### Your objective
From the records below, extract only the lines running from the line with "rewrite Hnext in" to the line with "- intros Hf Hno. by apply Hw, L7.", both lines included, reproducing them exactly.

===== Task material

(** An answer goes to the sender of the frame it answers. *)
Lemma ack_ok l b acks :
  laneOk l → lnAcks l = b :: acks →
  laneOk (MkLane (onAck b (lnStream l)) (lnCalls l) (lnWire l) acks (lnSent l) (lnStored l) (S (lnRead l))).
Proof.
  intros Hl Hb. pose proof Hl as [L1 L2 L3 L4 L5 L6 L7 L8 [L9 L9'] L10 L11 L12 L13 L14].
  rewrite Hb in L9. symmetry in L9. assert (∃ ok, flags (lnStored l) !! lnRead l = Some ok ∧ b = ackByte ok) as (ok & Hok & ->).
  { pose proof (f_equal head L9) as E. simpl in E. rewrite head_lookup, lookup_drop, Nat.add_0_r, list_lookup_fmap in E.
    destruct (flags (lnStored l) !! lnRead l) as [ok|]; [|done]. exists ok. split; [done|]. by injection E. }
  assert (acks = drop (S (lnRead l)) (ackByte <$> flags (lnStored l)) ∧ (S (lnRead l) ≤ length (flags (lnStored l)))%nat) as Hacks.
  { split; [|by apply lookup_lt_Some in Hok]. change acks with (drop 1 (ackByte ok :: acks)). rewrite <-L9, drop_drop. f_equal. lia. }
  destruct (lookup_lt_is_Some_2 (lnSent l).*1 (lnRead l)) as [p Hp].
  { rewrite length_fmap. apply prefix_length in L8. rewrite length_fmap in L8. apply lookup_lt_Some in Hok. rewrite flags_length in Hok. lia. }
  assert (rsFailed (lnStream l) = false → rsPending (lnStream l) = p :: drop (S (lnRead l)) (lnSent l).*1) as Hpend.
  { intros Hf. rewrite L10, Hf. by apply drop_S. }
  assert (rsFailed (lnStream l) = false → rsDone (lnStream l) !! p = None) as Hnd.
  { intros Hf. apply (pending_unfinished l); [done|]. rewrite Hpend by done. apply list_elem_of_here. }
  assert (rsFailed (lnStream l) = false → onAck (ackByte ok) (lnStream l)
    = MkStream (drop (S (lnRead l)) (lnSent l).*1) (rsSlots (lnStream l) - 1) (rsGate (lnStream l)) false (<[p := ok]> (rsDone (lnStream l)))) as Ea.
  { intros Hf. unfold onAck, finishLocked. rewrite Hf, Hpend by done. cbn [rsDone]. rewrite Hnd, decide_False by (done || by intros [? ?]).
    cbn [rsPending rsSlots rsGate rsFailed rsDone]. by destruct ok. }
  destruct (rsFailed (lnStream l)) eqn:Hf.
  - assert (onAck (ackByte ok) (lnStream l) = lnStream l) as -> by (unfold onAck; by rewrite Hf).
    split; cbn [lnStream lnCalls lnWire lnAcks lnSent lnStored lnRead]; rewrite ?Hf in *; done.
  - rewrite Ea by done. specialize (Hpend eq_refl). specialize (Hnd eq_refl).
    split; cbn [lnStream lnCalls lnWire lnAcks lnSent lnStored lnRead rsPending rsSlots rsGate rsFailed rsDone]; try done.
    + intros _ c [v Hc]. rewrite lookup_insert_Some in Hc. destruct Hc as [[<- _]|[Hne Hc]]; [exists (lnRead l); split; [lia|done]|].
      destruct (L11 eq_refl c) as (k & Hk & ?); [by eexists|]. exists k. split; [lia|done].
    + intros c Hc. rewrite lookup_insert_Some in Hc. destruct Hc as [[<- ->]|[Hne Hc]]; [by exists (lnRead l)|by apply L12].
    + intros c f Hc. rewrite lookup_insert_ne; [by eapply L13|]. intros <-. apply L13 in Hc. congruence.
    + rewrite L14, Hpend. simpl. lia.
Qed.

(** The follower takes the next frames. *)
Lemma follow_ok mf mb l r more out r' ok :
  laneOk l → lnWire l = streamOf r ++ more → DecodeBatchFrames mf mb r = Ok (out, r') →
  laneOk (MkLane (lnStream l) (lnCalls l) (streamOf r' ++ more) (lnAcks l ++ replicate (length out) (ackByte ok))
            (lnSent l) (lnStored l ++ [(out, ok)]) (lnRead l)).
Proof.
  intros Hl Hr Hd. pose proof Hl as [L1 L2 L3 L4 L5 L6 L7 L8 [L9 L9'] L10 L11 L12 L13 L14].
  assert (Forall okFrame (lnSent l).*2) as Hok.
  { apply Forall_fmap, Forall_forall. intros [c f] Hin. destruct (L3 _ _ Hin) as (ph & Hc & _). by eapply L2. }
  destruct L8 as [next Hnext].
  assert (streamOf r `prefix_of` wire next) as Hp.
  { rewrite Hr, Hnext, wire_app in L5. apply prefix_app_inv in L5. etrans; [|exact L5]. by eexists. }
  destruct (DecodeBatchFrames_sound mf mb r next out r') as [Hout Hst]; [|done|done|].
  { rewrite Hnext in Hok. by apply Forall_app in Hok as [_ ?]. }
  assert (∀ x, wire (handled (lnStored l ++ [(out, ok)])) ++ streamOf r' ++ more = x ↔ wire (handled (lnStored l)) ++ lnWire l = x) as Hw.
  { intros x. rewrite handled_app, wire_app, Hr, Hst. by rewrite <-!app_assoc. }
  split; cbn [lnStream lnCalls lnWire lnAcks lnSent lnStored lnRead]; try done.
  - destruct L5 as [e He]. exists e. rewrite He. f_equal. symmetry. by apply Hw.
  - intros c f Hc. destruct (L6 c f Hc) as (sent & ? & ?). exists sent. split; [done|]. by apply Hw.
  - intros Hf Hno. by apply Hw, L7.
  - rewrite handled_app, Hnext. by apply prefix_app.
  - rewrite flags_app, fmap_app, fmap_replicate, length_app, drop_app_le by (rewrite length_fmap; lia). rewrite L9. split; [done|lia].
  - intros c Hc. destruct (L12 c Hc) as (k & ? & Hk). exists k. split; [done|]. rewrite flags_app. by apply lookup_app_l_Some.
Qed.

Lemma laneStep_ok pipeline mf mb l l' : laneStep pipeline mf mb l l' → laneOk l → laneOk l'.
Proof.
  intros Hs Hl. pose proof (lo_slots _ Hl) as Hslots. destruct Hs as
    [c f s Hc Hf Hs|c f Hc Hf|c f s Hc Hs|c f Hc|c f s Hc Hs|c f Hc|c f Hc|c f k Hc|b acks Hb| |c f ok Hc Hd|c f Hc|r more out r' ok Hr Hd].
  - unfold takeSlot in Hs. case_decide as Hlt; [|done]. injection Hs as <-. apply onCall_ok; try done; [by left|by intros; eapply lo_gate|].
    rewrite holders_new by done. unfold weight. rewrite decide_True by (by left). simpl. lia.
  - apply onCall_ok; try done; [by left|by intros; eapply lo_gate|]. rewrite holders_new by done. unfold weight.
    rewrite decide_False by (by intros []). lia.
  - unfold takeGate in Hs. case_decide as Hg; [|done]. injection Hs as <-.
    apply onCall_ok; try done; [by eapply lo_frames|right; exists PSlot; split_and!; [done..|]; intros Hn; destruct Hn; by left| |].
    + intros c' f' ph' Hne Hc' Hp'. pose proof (lo_gate _ Hl _ _ _ Hc' Hp'). congruence.
    + pose proof (holders_move _ c f PSlot PGate Hc) as Hm. unfold weight in Hm.
      rewrite !decide_True in Hm by (by left + by right). simpl. lia.
  - apply onCall_ok; try done; [by eapply lo_frames|right; exists PSlot; split_and!; [done..|]; intros _; by intros []|by intros; eapply lo_gate|].
    pose proof (holders_move _ c f PSlot (PEnd false) Hc) as Hm. unfold weight in Hm. rewrite decide_True in Hm by (by left).
    rewrite decide_False in Hm by (by intros []). simpl. lia.
  - by eapply register_ok.
  - apply onCall_ok; try done; [by eapply lo_frames|right; exists PGate; split_and!; [done..|]; intros _; by intros []| |].
    + intros c' f' ph' Hne Hc' Hp'. destruct Hne. eapply (gate_unique l c f PGate c' f'); eauto.
    + pose proof (holders_move _ c f PGate (PEnd false) Hc) as Hm. unfold weight in Hm. rewrite decide_True in Hm by (by right).
      rewrite decide_False in Hm by (by intros []). simpl. lia.
  - pose proof (written_ok l c f (length (encodeFrame f)) (releaseGate (lnStream l)) PWait Hl Hc) as Hw.
    rewrite firstn_all in Hw. apply Hw. by left.
  - apply written_ok; [done|done|]. by right.
  - by apply ack_ok.
  - by apply fail_ok.
  - apply onCall_ok; try done; [by eapply lo_frames|right; exists PWait; split_and!; [done..|]; intros _; by intros []|by intros; eapply lo_gate| |].
    + intros [= ->]. done.
    + pose proof (holders_move _ c f PWait (PEnd ok) Hc) as Hm. unfold weight in Hm. rewrite !decide_False in Hm by (by intros []). lia.
  - apply onCall_ok; try done; [by eapply lo_frames|right; exists PWait; split_and!; [done..|]; intros _; by intros []|by intros; eapply lo_gate|].
    pose proof (holders_move _ c f PWait (PEnd false) Hc) as Hm. unfold weight in Hm. rewrite !decide_False in Hm by (by intros []). lia.
  - by eapply follow_ok.
Qed.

==========

### Answer section
  { rewrite Hnext in Hok. by apply Forall_app in Hok as [_ ?]. }
  assert (∀ x, wire (handled (lnStored l ++ [(out, ok)])) ++ streamOf r' ++ more = x ↔ wire (handled (lnStored l)) ++ lnWire l = x) as Hw.
  { intros x. rewrite handled_app, wire_app, Hr, Hst. by rewrite <-!app_assoc. }
  split; cbn [lnStream lnCalls lnWire lnAcks lnSent lnStored lnRead]; try done.
  - destruct L5 as [e He]. exists e. rewrite He. f_equal. symmetry. by apply Hw.
  - intros c f Hc. destruct (L6 c f Hc) as (sent & ? & ?). exists sent. split; [done|]. by apply Hw.
  - intros Hf Hno. by apply Hw, L7.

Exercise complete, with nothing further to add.